(** * fitness-bot: the date resolver and the booking tools of [src/index.js]

    A shallow embedding of the temporal core of the bot
    ([getTzParts], [zonedDateTimeToUTCISO], [normalizeWhenLocalPair],
    [parseLocalPlainToDate], the late-night policy), of the booking tools
    built on it ([get_upcoming_trial], [book_trial], [reschedule_trial],
    [cancel_trial]), of the rows the bookings are in the sheet, and of the
    choice of the answer sent to the chat.

    JavaScript values are modelled as the code uses them:
    - a string is its list of UTF-16 code units ([jsstring]);
    - a [Date] is its time value, an integer number of milliseconds since
      the epoch ([Z]); an invalid date ([NaN]) is [None];
    - a regular expression literal is a term of [regex], run by a
      backtracking matcher with the priorities of the JavaScript one;
    - the wall clock and the bookings store are fields of a [World] that the
      tools thread through a state monad. *)

From Stdlib Require Import ZArith NArith List Bool Lia String Ascii Setoid.
Import ListNotations.

Local Open Scope Z_scope.

(* ================================================================== *)
(** * Strings as UTF-16 code units *)

Definition jsstring := list N.

(** Source literals are written as Rocq strings (UTF-8 bytes) and decoded to
    code units.  Every character of the program text lies in the Basic
    Multilingual Plane, so one to three bytes per character. *)
Fixpoint utf8_decode (bs : list N) : jsstring :=
  match bs with
  | [] => []
  | b :: t =>
      if (b <? 128)%N then b :: utf8_decode t
      else if (b <? 224)%N then
        match t with
        | c :: t' => ((b - 192) * 64 + (c - 128))%N :: utf8_decode t'
        | [] => []
        end
      else
        match t with
        | c :: d :: t' =>
            ((b - 224) * 4096 + (c - 128) * 64 + (d - 128))%N :: utf8_decode t'
        | _ => []
        end
  end.

Fixpoint bytes_of_string (s : string) : list N :=
  match s with
  | EmptyString => []
  | String a r => N_of_ascii a :: bytes_of_string r
  end.

Definition js (s : string) : jsstring := utf8_decode (bytes_of_string s).

Definition jsstring_eqb (a b : jsstring) : bool :=
  if list_eq_dec N.eq_dec a b then true else false.

(** Character classes of the regular expressions in the source.  Without the
    [u] and [i] flags, [\w] (and so [\b]) knows ASCII letters, digits and the
    underscore only. *)
Definition isDigit (c : N) : bool := ((48 <=? c) && (c <=? 57))%N.

Definition isWordChar (c : N) : bool :=
  (isDigit c || ((65 <=? c) && (c <=? 90)) || ((97 <=? c) && (c <=? 122))
   || (c =? 95))%N.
---*---
--- What is expected ---
What is needed is an exact copy of the lines from the one holding "if list_eq_dec N.eq_dec" through the final line of the material.

--- Finished task ---
  if list_eq_dec N.eq_dec a b then true else false.

(** Character classes of the regular expressions in the source.  Without the
    [u] and [i] flags, [\w] (and so [\b]) knows ASCII letters, digits and the
    underscore only. *)
Definition isDigit (c : N) : bool := ((48 <=? c) && (c <=? 57))%N.

Definition isWordChar (c : N) : bool :=
  (isDigit c || ((65 <=? c) && (c <=? 90)) || ((97 <=? c) && (c <=? 122))
   || (c =? 95))%N.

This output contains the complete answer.